TASK STATEMENT → Could you find each line of the data below that contains the word "error" and copy those lines?

++++++++

(* ===== verification/CoordinatorRun.v ===== *)
(** * The coordinator's process: [Run] and [Close] (src/internal/coordinator/coordinator.go)

    [Run] starts the two serving loops, waits for its context or for [Close], closes the
    server and waits for every goroutine: the loops and one handler per connection. [Close]
    is not atomic: it looks at the channel [closed], closes it, then the listener, the STUN
    socket and the tracked connections, and other goroutines run in between. A [Process] is
    a [Server] with the positions of these goroutines. *)

From S2P Require Import Prelude GoBytes GoRuntime GoNet NoiseLib Noisework Control Protocol.
From S2P Require Import Coordinator CoordinatorSafety.
From S2P Require CoordinatorDemo.

(** Where a call of [Close] is. [Closed] has whether it returns an error. *)
Inductive close_pos :=
| AtCheck                     (* at the [select] on [s.closed] *)
| AtSignal                    (* before [close(s.closed)] *)
| AtListener
| AtSTUN (err1 : bool)
| AtClients (err : bool)
| Closed (err : bool).

Inductive main_pos :=
| Serving                     (* at [Run]'s [select] *)
| Closing (p : close_pos)
| Draining                    (* in [wg.Wait] *)
| Returned.

Inductive loop_pos := Looping | Ended.

Record Process {L : NoiseLib} := MkProcess {
  srv : Server L;
  closedCh : bool;            (* the channel [closed] is closed *)
  lnOpen : bool;              (* [ctrlLn] *)
  stunOpen : bool;            (* [stunConn] *)
  ctx : bool;                 (* [Run]'s context is done *)
  main : main_pos;
  acceptor : loop_pos;        (* [serveControl] *)
  stunner : loop_pos;         (* [serveSTUN] *)
  closers : gmap nat close_pos  (* other calls of [Close] *)
}.
Arguments Process L : clear implicits.

#[export] Instance Process_eta {L} : Eta (Process L) := fun p =>
  MkProcess _ (srv p) (closedCh p) (lnOpen p) (stunOpen p) (ctx p) (main p) (acceptor p) (stunner p) (closers p).

#[local] Existing Instance Server_eta.

Section Process.
Context {L : NoiseLib} `{Json} `{RangeOrder}.
Implicit Types p : Process L.

(** A step of [Close]. [None] is the panic of closing a closed channel. *)
Definition close_step (q : close_pos) p : option (close_pos * Process L) :=
  match q with
  | AtCheck => Some (if closedCh p then Closed false else AtSignal, p)
  | AtSignal => if closedCh p then None else Some (AtListener, p <| closedCh := true |>)
  | AtListener => Some (AtSTUN (negb (lnOpen p)), p <| lnOpen := false |>)
  | AtSTUN err1 => Some (AtClients (err1 || negb (stunOpen p)), p <| stunOpen := false |>)
  | AtClients err => Some (Closed err, p <| srv := Coordinator.Close (srv p) |>)
  | Closed err => Some (Closed err, p)
  end.

Definition handler_done (h : pc) : bool := match h with Done => true | _ => false end.

(** The counter of the WaitGroup is zero. *)
Definition all_done p : bool :=
  match acceptor p, stunner p with
  | Ended, Ended => forallb (fun ch : conn * pc => handler_done ch.2) (map_to_list (handlers (srv p)))
  | _, _ => false
  end.

(** [Run]; [pick] is which of its two channels a [select] takes when both are ready. *)
Definition run_step (pick : bool) p : option (Process L) :=
  match main p with
  | Serving =>
      Some (if ctx p && (negb (closedCh p) || pick) then p <| main := Closing AtCheck |>
            else if closedCh p then p <| main := Draining |> else p)
  | Closing (Closed _) => Some (p <| main := Draining |>)
  | Closing q => '(q, p) ← close_step q p; Some (p <| main := Closing q |>)
  | Draining => Some (if all_done p then p <| main := Returned |> else p)
  | Returned => Some p
  end.

(** After an error of the loops' calls: the [select] on the context and [s.closed]. *)
Definition over p : bool := ctx p || closedCh p.

(** A turn of [serveControl]: [accepted] is what the listener gives, if it is open. *)
Definition accept_turn (accepted : option (conn * reader)) p : Process L :=
  match acceptor p with
  | Ended => p
  | Looping =>
      match accepted with
      | Some (c, r) =>
          if lnOpen p then p <| srv := serveControl c r (srv p) |>
          else if over p then p <| acceptor := Ended |> else p
      | None => if over p then p <| acceptor := Ended |> else p
      end
  end.

(** A turn of [serveSTUN]: what it answers. *)
Definition stun_turn (received : option (list byte * UDPAddr)) p : option (list byte) * Process L :=
  match stunner p with
  | Ended => (None, p)
  | Looping =>
      match received with
      | Some (pkt, src) =>
          if stunOpen p then (serveSTUN pkt src, p)
          else (None, if over p then p <| stunner := Ended |> else p)
      | None => (None, if over p then p <| stunner := Ended |> else p)
      end
  end.

(** What a handler sees: its context, and that reading a closed connection fails. *)
Definition seen (c : conn) (i : input) p : input :=
  MkInput (fails i || bool_decide (c ∈ sockets (srv p))) (wrote i) (entropy i) (ctx p).

Inductive pevent :=
| PCancel
| PMain (pick : bool)
| PAccept (accepted : option (conn * reader))
| PStun (received : option (list byte * UDPAddr))
| PClient (now : Time) (i : input) (c : conn)
| PClose (j : nat)            (* someone else calls [Close] *)
| PCloser (j : nat).

Definition pstep p (e : pevent) : option (Process L) :=
  match e with
  | PCancel => Some (p <| ctx := true |>)
  | PMain pick => run_step pick p
  | PAccept accepted => Some (accept_turn accepted p)
  | PStun received => Some (stun_turn received p).2
  | PClient now i c => Some (p <| srv := handleClient now (seen c i p) c (srv p) |>)
  | PClose j =>
      Some (match closers p !! j with
            | None => p <| closers := <[j := AtCheck]> (closers p) |>
            | Some _ => p
            end)
  | PCloser j =>
      match closers p !! j with
      | None => Some p
      | Some q => '(q, p) ← close_step q p; Some (p <| closers := <[j := q]> (closers p) |>)
      end
  end.

Fixpoint prun p (es : list pevent) : option (Process L) :=
  match es with [] => Some p | e :: es => p ← pstep p e; prun p es end.

(** [Run] has just been called. *)
Definition process (s : Server L) : Process L := MkProcess _ s false true true false Serving Looping Looping ∅.
End Process.

(** ** The handlers *)

Section Handlers.
Context {L : NoiseLib} `{Json} `{RangeOrder}.
Implicit Types s : Server L.

(** How many steps a handler takes at most until it is done, once no read of its connection
    succeeds any more and there are at most [n] control sessions. *)
Definition left_over (n : nat) (h : pc) : nat :=
  match h with
  | Done => 0
  | Leaving => 1
  | Reading _ | Handshaking _ => 2
  | Checking _ | Writing _ _ | Authenticated _ | Tracking _ => 3
  | Replying _ _ => 4
  | Querying _ => 5
  | Sending _ _ ds => 2 * length ds + 4
  | Evicting _ _ _ ds => 2 * length ds + 5
  | Broadcasting _ _ => 2 * n + 5
  | Registering _ _ => 2 * n + 6
  end.

Lemma write_frame d line w s :
  handlers (write d line w s).2 = handlers s /\ sockets (write d line w s).2 = sockets s.
Proof. unfold write. repeat (destr; cbn [snd]); done. Qed.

++++++++

FINISHED EXERCISE →
(** Where a call of [Close] is. [Closed] has whether it returns an error. *)
(** After an error of the loops' calls: the [select] on the context and [s.closed]. *)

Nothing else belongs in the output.